Word for word, restate the lines of the data from the first through the one containing "(** *** Templates *)", and nothing else.

(Stored items)
.....
(* ===== verification/PolicyTagsProps.v ===== *)
(** What policy tags promise. *)
From Stdlib Require Import Ascii.
From S2P Require Import Prelude DsTree DsTreeInv PolicyTags PolicyTagsRep PolicyTagsInv.

(** *** Templates *)

(** Which values of a tag a template asks for. *)
Inductive source := src_any | src_device | src_cloud | src_local.
Definition src_flag (s : source) : Z :=
  match s with
  | src_any => 0
  | src_device => OM_TLE_FLAG_DEVICE
  | src_cloud => OM_TLE_FLAG_CLOUD
  | src_local => OM_TLE_FLAG_LOCAL
  end.
Definition src_prefix (s : source) : string :=
  match s with src_any => "" | src_device => "@" | src_cloud => "#" | src_local => "*" end.

(** A template for the tag or the tag group [name]. *)
Definition template (group : bool) (src : source) (name : string) : string :=
  if group then "$[" +:+ src_prefix src +:+ name +:+ "]" else "${" +:+ src_prefix src +:+ name +:+ "}".

(** The name does not start with a source character. *)
Definition plain_name (name : string) : bool :=
  negb (char_at 0 name "@"%char || char_at 0 name "#"%char || char_at 0 name "*"%char).

Lemma sapp_nil b : "" +:+ b = b.
Proof. done. Qed.
Lemma sapp_cons c a b : String c a +:+ b = String c (a +:+ b).
Proof. done. Qed.
Lemma length_sapp a b : String.length (a +:+ b) = String.length a + String.length b.
Proof. induction a as [|c a IH]; [done|]. rewrite sapp_cons. simpl. by rewrite IH. Qed.
Lemma get_snoc a c : String.get (String.length a) (a +:+ String c "") = Some c.
Proof. induction a as [|d a IH]; [done|]. by rewrite sapp_cons. Qed.
Lemma substring_prefix a b : String.substring 0 (String.length a) (a +:+ b) = a.
Proof. induction a as [|c a IH]; [by destruct b|]. rewrite sapp_cons. simpl. by rewrite IH. Qed.

Lemma skip_2 c d s : skip 2 (String c (String d s)) = s.
Proof. unfold skip. simpl. rewrite Nat.sub_0_r. by apply substring_full. Qed.

Lemma copy_name_closed name c :
  String.length name ≤ 255 → copy_name (name +:+ String c "") = name.
Proof.
  intros Hlen. unfold copy_name. rewrite length_sapp. simpl String.length.
  rewrite Nat.min_l by lia. rewrite (proj2 (Nat.eqb_neq _ _)) by lia.
  rewrite Nat.add_sub, Nat.min_l by lia. apply substring_prefix.
Qed.

Definition close (group : bool) : ascii := if group then "]"%char else "}"%char.
Lemma template_shape group src name :
  template group src name =
    String "$"%char (String (if group then "["%char else "{"%char)
      (src_prefix src +:+ name +:+ String (close group) "")).
Proof. by destruct group. Qed.

Lemma sapp_assoc a b c : a +:+ (b +:+ c) = (a +:+ b) +:+ c.
Proof. induction a as [|d a IH]; [done|]. by rewrite !sapp_cons, IH. Qed.

Lemma template_type group src name :
  om_tag_get_type (Some (template group src name)) =
    if group then OPENSYNC_GROUP_TAG else OPENSYNC_TAG.
Proof.
  rewrite template_shape, sapp_assoc. set (body := src_prefix src +:+ name). cbn [om_tag_get_type].
  change (char_at 0 (String "$"%char _) "$"%char) with true. cbn [negb].
  cbn [String.length]. rewrite length_sapp. simpl String.length.
  rewrite (proj2 (Nat.ltb_ge _ _)) by lia.
  replace (S (S (String.length body + 1)) - 1) with (S (S (String.length body))) by lia.
  assert (∀ d, char_at (S (S (String.length body))) (String "$"%char (String (if group then "["%char else "{"%char)
    (body +:+ String (close group) ""))) d = bool_decide (close group = d)) as Hlast.
  { intros d. unfold char_at. simpl. rewrite get_snoc. apply bool_decide_ext. naive_solver. }
  rewrite !Hlast. by destruct group.
Qed.

Lemma template_split group src name :
  String.length name ≤ 255 → (src = src_any → plain_name name = true) →
  split_template (template group src name) = (name, src_flag src).
Proof.
  intros Hlen Hplain. unfold split_template. rewrite template_shape, skip_2.
  destruct src; cbn [src_prefix]; rewrite ?sapp_cons, ?sapp_nil; simpl;
    rewrite ?copy_name_closed by done; try done.
  specialize (Hplain eq_refl). destruct name as [|c n]; [by destruct group|].
  unfold plain_name, char_at in Hplain. simpl in Hplain.
  pose proof (copy_name_closed (String c n) (close group) Hlen) as Hcopy. rewrite sapp_cons in Hcopy |- *.
  destruct c as [[] [] [] [] [] [] [] []]; first [rewrite Hcopy; done | by vm_compute in Hplain].
Qed.

Section props.
Context `{TreeFindLaws}.

(** Lookup in the tag a template names. *)
Lemma om_tag_in_spec s group src name v :
  tags_ok (om_tags s) → String.length name ≤ 255 → (src = src_any → plain_name name = true) →
  ∃ b, om_tag_in (Some v) (Some (template group src name)) s = Some (b, s) ∧
    (b = true ↔ ∃ vals f, tag_vals (om_tags s) name group = Some vals ∧ (v, f) ∈ vals ∧
      flags_skip (src_flag src) f = false).
Proof.
  intros Hok Hlen Hplain.
  assert (om_tag_in (Some v) (Some (template group src name)) =
    (tag ← om_tag_find_by_name name group;
     match tag with
     | None => mret false
     | Some i =>
         tag ← tag_at i;
         match om_tag_list_entry_find_by_value (values tag) v with
         | None => mret false
         | Some j =>
             e ← deref (values tag !! j);
             if flags_skip (src_flag src) e.2 then mret false else mret true
         end
     end)) as ->.
  { unfold om_tag_in. rewrite template_type, (template_split _ _ _ Hlen Hplain). by destruct group. }
  unfold om_tag_find_by_name, gets, mbind, M_bind. unfold tag_vals.
  destruct (find_tag name group (om_tags s)) as [i|] eqn:Hf.
  2: { exists false. split; [done|]. split; [done|]. intros (? & ? & ? & _). done. }
  pose proof Hf as (k & vals & Hi)%find_tag_some. unfold tag_at, gets, mbind, M_bind. rewrite Hi. simpl.
  pose proof (tags_wf _ Hok _ (list_elem_of_lookup_2 _ _ _ Hi)) as Hwf. simpl in Hwf.
  pose proof (find_map v vals Hwf) as Hfv. unfold om_tag_list_entry_find_by_value.
  destruct (tree_find v vals) as [j|].
  - destruct Hfv as (f & Hj & Hmap). rewrite Hj. simpl.
    exists (negb (flags_skip (src_flag src) f)).
    split; [by destruct (flags_skip _ f)|]. rewrite negb_true_iff. split.
    + intros Hs. exists vals, f. split_and!; [done| |done]. by apply to_map_elem.
    + intros (vals' & f' & [= <-] & Hin & Hs). apply to_map_elem in Hin; [|done]. congruence.
  - destruct Hfv as [Hn _]. exists false. split; [done|]. split; [done|].
    intros (vals' & f & [= <-] & Hin & _). destruct Hn. by apply (list_elem_of_fmap_2 fst) in Hin.
Qed.

(** A value of a group comes from one of its members. *)
Lemma join_flags_is_some a b : is_Some (join_flags a b) ↔ is_Some a ∨ is_Some b.
Proof.
  destruct a, b; simpl; split; eauto; intros [[? ?]|[? ?]]; done.
Qed.

Lemma group_values_elem ts g v :
  tags_ok ts →
  v ∈ (group_values ts g).*1 ↔
    ∃ e vals f, e ∈ tags g ∧ tag_vals ts e.1 false = Some vals ∧ (v, f) ∈ vals ∧ flags_skip e.2 f = false.
Proof.
  intros Hok. unfold group_values.
  assert (∀ es dest, wf dest → wf (foldl (append_member ts) dest es) ∧
    (is_Some (to_map (foldl (append_member ts) dest es) !! v) ↔ is_Some (to_map dest !! v) ∨
      ∃ e vals f, e ∈ es ∧ tag_vals ts e.1 false = Some vals ∧ (v, f) ∈ vals ∧ flags_skip e.2 f = false)) as Hgen.
  { induction es as [|e es IH]; intros dest Hd; cbn [foldl].
    { split; [done|]. set_solver. }
    assert (wf (append_member ts dest e) ∧ (is_Some (to_map (append_member ts dest e) !! v) ↔
      is_Some (to_map dest !! v) ∨ ∃ vals f, tag_vals ts e.1 false = Some vals ∧ (v, f) ∈ vals ∧
        flags_skip e.2 f = false)) as [Hw Hiff].
    { rewrite append_member_vals. destruct (tag_vals ts e.1 false) as [vals|] eqn:Hv.
      2: { split; [done|]. naive_solver. }
      pose proof (tag_vals_wf _ _ _ _ Hok Hv) as Hwf.
      destruct (append_list_spec e.2 vals dest Hd Hwf) as [Hw Hm]. split; [done|]. rewrite Hm, join_flags_is_some.
      apply or_iff_compat_l. split.
      - intros [f Hf]. apply bind_Some in Hf as (f' & Hf' & Hk). unfold kept in Hk.
        destruct (flags_skip e.2 f') eqn:Hs; [done|]. exists vals, f'. split_and!; [done| |done].
        by apply to_map_elem.
      - intros (vals' & f & [= <-] & Hin & Hs). apply to_map_elem in Hin; [|done]. rewrite Hin. simpl.
        unfold kept. rewrite Hs. eauto. }
    destruct (IH _ Hw) as [Hw2 Hiff2]. split; [done|]. rewrite Hiff2, Hiff. split.
    - intros [[?|(vals & f & ?)]|(e' & vals & f & He & ?)]; [by left|right..].
      + exists e, vals, f. set_solver.
      + exists e', vals, f. set_solver.
    - intros [?|(e' & vals & f & He & Hrest)]; [tauto|]. apply elem_of_cons in He as [->|He]; [|eauto 10].
      left. right. eauto. }
  rewrite elem_keys, not_eq_None_Some.
  destruct (Hgen (tags g) [] wf_nil) as [_ ->]. split; [intros [[? ?]|?]; done|by right].
Qed.
(* ===== verification/FcmFilterMgr.v ===== *)
(** Flow filters: the tables of rules, their rows in the database and their
    clients (fcm_filter_ovsdb.c, fcm_filter_client.c and the rest of
    fcm_filter.c in src/lib/fcm_filter/src, and the conversions of
    src/lib/ovsdb/src/ovsdb_utils.c).

    Filters and tables are objects of a store: a table points to its filters
    twice, by the lookup array and by the list of rules, and clients and requests
    point to tables.  An access to a freed object, to NULL or beyond an array
    faults.  The tree of tables is the sequence of its entries, with lookup a
    parameter as in [PolicyTags]. *)
From Stdlib Require Import Ascii.
From S2P Require Import Prelude DsTree PolicyTags FcmFilter.

Definition FCM_MAX_FILTER_BY_NAME : Z := 64.
Definition FCM_MAX_FILTERS : nat := 60.
Definition FILTER_NAME_SIZE : nat := 32.

(** *** Rows of the table FCM_Filter *)
Record schema_FCM_Filter := SFilter {
  s_name : string; s_index : Z;
  s_smac_op : option string; s_smac : list string;
  s_dmac_op : option string; s_dmac : list string;
  s_vlanid_op : option string; s_vlanid : list Z;
  s_src_ip_op : option string; s_src_ip : list string;
  s_dst_ip_op : option string; s_dst_ip : list string;
  s_src_port_op : option string; s_src_port : list string;
  s_dst_port_op : option string; s_dst_port : list string;
  s_proto_op : option string; s_proto : list Z;
  s_pktcnt_op : option string; s_pktcnt : Z;
  s_appname_op : option string; s_appnames : list string;
  s_apptag_op : option string; s_apptags : list string;
  s_other_config : list (string * string);
  s_action : string }.

(** An optional column is a flag [x_exists] and a buffer, empty when absent. *)
Definition exists_ (o : option string) : bool := bool_decide (is_Some o).
Definition column (o : option string) : string := default "" o.

(** *** Conversions *)

(** [schema2str_set], [schema2int_set], [schema2tree]; [None] is NULL. *)
Definition schema2str_set (set : list string) : str_set :=
  match set with [] => None | _ => Some (Some <$> set) end.
Definition schema2int_set (set : list Z) : int_set := Some set.
Definition schema2tree (kvs : list (string * string)) : option (list (string * string)) :=
  match kvs with [] => None | _ => Some (foldl (λ t kv, tr_insert kv.1 kv.2 t) [] kvs) end.

(** [fcm_check_conversion] *)
Definition fcm_check_conversion {A} (converted : option A) (len : nat) : bool :=
  if len =? 0 then true else match converted with None => false | Some _ => true end.

(** [strstr(s, "-")], just after the match. *)
Fixpoint after_dash (s : string) : option string :=
  match s with
  | EmptyString => None
  | String c s' => if bool_decide (c = "-"%char) then Some s' else after_dash s'
  end.

(** [port_to_int1d]; the ports are 16-bit. *)
Definition port_to_int (s : string) : ip_port :=
  IpPort (wrapu 16 (atoi s))
    match after_dash s with Some pos => wrapu 16 (atoi pos) | None => 0 end.
Definition port_to_int1d (array : list string) : list ip_port := port_to_int <$> array.

(** [convert_math_str_enum], [convert_str_enum], [convert_action_enum]: the
    strings are compared up to the length of the keyword. *)
Definition convert_math_str_enum (op_string : string) : fcm_math_op :=
  if String.prefix "leq" op_string then FCM_MATH_LEQ
  else if String.prefix "lt" op_string then FCM_MATH_LT
  else if String.prefix "gt" op_string then FCM_MATH_GT
  else if String.prefix "geq" op_string then FCM_MATH_GEQ
  else if String.prefix "eq" op_string then FCM_MATH_EQ
  else if String.prefix "neq" op_string then FCM_MATH_NEQ
  else FCM_MATH_NONE.
Definition convert_str_enum (op_string : string) : fcm_op :=
  if String.prefix "in" op_string then FCM_OP_IN
  else if String.prefix "out" op_string then FCM_OP_OUT
  else FCM_OP_NONE.
Definition convert_action_enum (op_string : string) : fcm_action :=
  if String.prefix "include" op_string then FCM_INCLUDE
  else if String.prefix "exclude" op_string then FCM_EXCLUDE
  else FCM_DEFAULT_INCLUDE.

(** The zeroed rule of a new filter. *)
Definition zero_rule : fcm_filter_rule :=
  Rule None 0 false FCM_OP_NONE None false FCM_OP_NONE None false FCM_OP_NONE None
    false FCM_OP_NONE None false FCM_OP_NONE None false FCM_OP_NONE [] false FCM_OP_NONE []
    false FCM_OP_NONE None false FCM_MATH_NONE 0 false 0 None false 0 None None FCM_EXCLUDE.

(** A set that is converted when its operation is present, with the check. *)
Definition convert_set {A B} (present : bool) (conv : list A → option B) (set : list A) : option (option B) :=
  if present then
    let c := conv set in if fcm_check_conversion c (length set) then Some c else None
  else Some None.
Definition convert_ports (present : bool) (set : list string) : list ip_port :=
  if present then port_to_int1d set else [].

(** [copy_from_schema_struct] into a zeroed rule; [None] is the error -1, after
    which the rule is freed. *)
Definition copy_from_schema_struct (f : schema_FCM_Filter) : option fcm_filter_rule :=
  smac ← convert_set (exists_ (s_smac_op f)) schema2str_set (s_smac f);
  dmac ← convert_set (exists_ (s_dmac_op f)) schema2str_set (s_dmac f);
  vlanid ← convert_set (exists_ (s_vlanid_op f)) schema2int_set (s_vlanid f);
  src_ip ← convert_set (exists_ (s_src_ip_op f)) schema2str_set (s_src_ip f);
  dst_ip ← convert_set (exists_ (s_dst_ip_op f)) schema2str_set (s_dst_ip f);
  let src_port := convert_ports (exists_ (s_src_port_op f)) (s_src_port f) in
  let dst_port := convert_ports (exists_ (s_dst_port_op f)) (s_dst_port f) in
  proto ← convert_set (exists_ (s_proto_op f)) schema2int_set (s_proto f);
  other_config ← convert_set true schema2tree (s_other_config f);
  Some (Rule (Some (s_name f)) (s_index f)
    (exists_ (s_smac_op f)) (convert_str_enum (column (s_smac_op f))) smac
    (exists_ (s_dmac_op f)) (convert_str_enum (column (s_dmac_op f))) dmac
    (exists_ (s_vlanid_op f)) (convert_str_enum (column (s_vlanid_op f))) vlanid
    (exists_ (s_src_ip_op f)) (convert_str_enum (column (s_src_ip_op f))) src_ip
    (exists_ (s_dst_ip_op f)) (convert_str_enum (column (s_dst_ip_op f))) dst_ip
    (exists_ (s_src_port_op f)) (convert_str_enum (column (s_src_port_op f))) src_port
    (exists_ (s_dst_port_op f)) (convert_str_enum (column (s_dst_port_op f))) dst_port
    (exists_ (s_proto_op f)) (convert_str_enum (column (s_proto_op f))) proto
    (exists_ (s_pktcnt_op f)) (convert_math_str_enum (column (s_pktcnt_op f))) (s_pktcnt f)
    (appname_present zero_rule) (appname_op zero_rule) (appnames zero_rule)
    (app_tag_present zero_rule) (app_tag_op zero_rule) (app_tags zero_rule)
    other_config (convert_action_enum (s_action f))).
.....
> [Problem solution]:
(* ===== verification/PolicyTagsProps.v ===== *)
(** What policy tags promise. *)
From Stdlib Require Import Ascii.
From S2P Require Import Prelude DsTree DsTreeInv PolicyTags PolicyTagsRep PolicyTagsInv.

(** *** Templates *)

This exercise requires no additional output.